**Task to complete**
Look through the listing below and give the number of lines in which "generatorHook" occurs, nothing more.

* * *

(** C8: at most one source is active at any time.  [connectSerial] stops
    a running generator before it connects the port; [connectGenerator]
    disconnects a connected port before it configures and starts the
    generator; [disconnect] stops whichever is active and sets the
    connection type to null; and in every run of these operations from a
    state with at most one source active, at most one is active after
    every call they make and after every operation. *)
Theorem one_source_at_a_time (h : Hook G) :
  let before := length (journal h) in
  (∀ config env,
     let h' := exec (connectSerial config env) h in
     callsSince before h'
       = (if generatorIsRunning h then [GeneratorStop] else []) ++ [SerialConnect]
     ∧ generatorIsRunning h' = false)
  ∧ (∀ config env,
       let h' := exec (connectGenerator config env) h in
       callsSince before h'
         = (if serialIsConnected h then [SerialDisconnect] else [])
           ++ GeneratorSetConfig
              :: match outcome (setConfig config) (generatorHook h) with
                 | Ok _ => [GeneratorStart]
                 | Throw _ => []
                 end
       ∧ serialIsConnected h' = false)
  ∧ (∀ env,
       let h' := exec (disconnect env) h in
       callsSince before h'
         = (if serialIsConnected h then [SerialDisconnect] else [])
           ++ (if generatorIsRunning h then [GeneratorStop] else [])
       ∧ serialIsConnected h' = false
       ∧ generatorIsRunning h' = false
       ∧ connectionType h' = None)
  ∧ (∀ actions,
       atMostOneActive h → Forall entryAtMostOneActive (journal h) →
       atMostOneActive (performAll actions h)
       ∧ Forall entryAtMostOneActive (journal (performAll actions h))).
Proof.
  intros before. subst before. unfold callsSince, exec.
  split; [|split; [|split]].
  - intros config env. rewrite connectSerial_run. cbn [snd journal].
    rewrite drop_app_length, fmap_app. split.
    + unfold generatorIsRunning.
      destruct (isRunning (generatorHook h)); reflexivity.
    + apply stopped_if_running.
  - intros config env. rewrite connectGenerator_run. cbn [snd journal].
    rewrite drop_app_length, !fmap_app. split.
    + unfold outcome.
      destruct (serialIsConnected h),
        (fst (setConfig config (generatorHook h))); reflexivity.
    + apply disconnected_if_connected.
  - intros env. rewrite disconnect_run. cbn [snd journal connectionType].
    rewrite drop_app_length, fmap_app. split; [|split; [|split]].
    + unfold generatorIsRunning.
      destruct (serialIsConnected h), (isRunning (generatorHook h));
        reflexivity.
    + apply disconnected_if_connected.
    + apply stopped_if_running.
    + reflexivity.
  - intros actions. apply performAll_keeps_one_active.
Qed.

End Invariant.

Import Sample.

Lemma simple_generator_laws : SignalGeneratorLaws SimpleGenerator nat.
Proof. split; reflexivity. Qed.

(** Connecting the serial port while the generator runs stops the
    generator first. *)
Lemma one_source_witness :
  callsSince 0 (exec (connectSerial DEFAULT_SERIAL_CONFIG portOpens) generatorRuns)
    = [GeneratorStop; SerialConnect]
  ∧ generatorIsRunning (exec (connectSerial DEFAULT_SERIAL_CONFIG portOpens) generatorRuns)
    = false.
Proof.
  exact (proj1 (one_source_at_a_time
                  (SignalGeneratorLaws0 := simple_generator_laws) generatorRuns)
               DEFAULT_SERIAL_CONFIG portOpens).
Defined.

(** After that connection, a write sends the bytes of ["A\n"], and a
    write before it is refused. *)
Example write_after_connect :
  let h := exec (connectSerial DEFAULT_SERIAL_CONFIG portOpens) generatorRuns in
  outcome (write [65; 10]%N None) h = Ok tt
  ∧ Serial.writerRef (serialHook (exec (write [65; 10]%N None) h))
    = Some (Serial.MkWriter [[65; 10]%N])
  ∧ outcome (write [65; 10]%N None) generatorRuns
    = Throw (ErrorObject "Serial port not connected").
Proof. repeat split. Qed.

End ConnectionFacts.

(** * More of the code *)

(** ** The serial hook over runs *)

Module SerialRuns.

Import Serial.

Ltac eff_run :=
  unfold connect, disconnect, write, writer_write, setState,
    setAbortControllerRef, setReaderRef, setWriterRef, setPortRef,
    withError, withConnecting;
  unfold mbind, eff_bind, mret, eff_ret, when, gets, modify, throw,
    try_catch, try_finally, exec, outcome in *.

(** [disconnect] never throws and tears the connection down; only a port
    whose [close] rejects stays in [portRef]. *)
Lemma disconnect_effect (env : DisconnectEnv) (h : Hook) :
  let h' := exec (disconnect env) h in
  outcome (disconnect env) h = Ok tt
  ∧ state h' = MkSerialState (isSupported (state h)) (isConnecting (state h))
                 false None false (error (state h))
  ∧ abortControllerRef h' = false
  ∧ readerRef h' = None
  ∧ writerRef h' = None
  ∧ portRef h' = match portRef h, portClose env with
                 | Some p, Some _ => Some p
                 | _, _ => None
                 end.
Proof.
  eff_run. destruct h as [st ab rd pr wr], env as [pc]. cbn.
  destruct pr as [p|], pc as [r|]; repeat split.
Qed.

(** Without Web Serial, [connect] asks the browser for nothing: it sets
    the error message and changes nothing else. *)
Lemma connect_unsupported (config : SerialConfig) (env : ConnectEnv) (h : Hook) :
  isSupported (state h) = false →
  connect config env h =
  (Ok tt,
   MkHook (withError (Some "Web Serial not supported in this browser."%string)
                     (state h))
          (abortControllerRef h) (readerRef h) (portRef h) (writerRef h)).
Proof.
  intros Hs. eff_run.
  destruct h as [[sup cing cted prt rl err] ab rd pr wr]. cbn in *.
  subst sup. reflexivity.
Qed.

(** With Web Serial, [connect] never throws and ends with [isConnecting]
    false.  It ends connected exactly when the browser grants a port and
    opens it, and then the refs hold that port and a writer that has
    written nothing; otherwise the message of the rejection is in
    [error], and what was connected before has been torn down. *)
Lemma connect_effect (config : SerialConfig) (env : ConnectEnv) (h : Hook) :
  isSupported (state h) = true →
  let h' := exec (connect config env) h in
  let failed (r : BrowserRejection) :=
    error (state h') = Some (messageOr (Rejected r) "Failed to connect.")
    ∧ isConnected (state h')
      = match portRef h with
        | Some _ => false
        | None => isConnected (state h)
        end
    ∧ writerRef h' = match portRef h with
                     | Some _ => None
                     | None => writerRef h
                     end in
  outcome (connect config env) h = Ok tt
  ∧ isConnecting (state h') = false
  ∧ isSupported (state h') = true
  ∧ match requestPort env, portOpen env with
    | inr p, None =>
        isConnected (state h') = true
        ∧ port (state h') = Some p
        ∧ portRef h' = Some p ∧ readerRef h' = Some p
        ∧ writerRef h' = Some (MkWriter [])
        ∧ abortControllerRef h' = true
        ∧ error (state h') = None
    | inl r, _ => failed r
    | inr _, Some r => failed r
    end.
Proof.
  intros Hs. eff_run.
  destruct h as [[sup cing cted prt rl err] ab rd pr wr], env as [[pc] rp po].
  cbn in *. subst sup.
  destruct pr as [p|], pc as [r|], rp as [r'|p'], po as [r''|];
    cbn; repeat split.
Qed.

(** Every operation keeps the state and the refs in agreement. *)
Lemma operate_consistent (o : Operation) (h : Hook) :
  Consistent h → Consistent (exec (operate o) h).
Proof.
  unfold Consistent. destruct o as [config env | env | data rejection];
    cbn [operate]; eff_run;
    destruct h as [[sup cing cted prt rl err] ab rd pr wr]; cbn.
  - destruct env as [[pc] rp po]. cbn. intros [-> Hp].
    destruct sup; cbn; [|split; [reflexivity | exact Hp]].
    destruct prt as [q|].
    + destruct Hp as (-> & -> & -> & Hw & ->).
      destruct pc as [r|], rp as [r'|p'], po as [r''|]; cbn;
        repeat split; eauto.
    + subst cted.
      destruct pr as [q|]; [destruct pc as [r|]|];
        destruct rp as [r'|p'], po as [r''|]; cbn; repeat split; eauto.
  - destruct env as [pc]. cbn. intros [-> _].
    destruct pr as [q|], pc as [r|]; cbn; split; reflexivity.
  - intros [-> Hp]. destruct wr as [w|]; cbn.
    + destruct rejection as [r|]; cbn; (split; [reflexivity|]);
        destruct prt as [q|]; try exact Hp;
        destruct Hp as (-> & -> & -> & Hw & ->); repeat split; eauto.
    + split; [reflexivity | exact Hp].
Qed.

Lemma initial_consistent (supported : bool) : Consistent (initial supported).
Proof. split; reflexivity. Qed.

* * *

**Answer to this problem**
4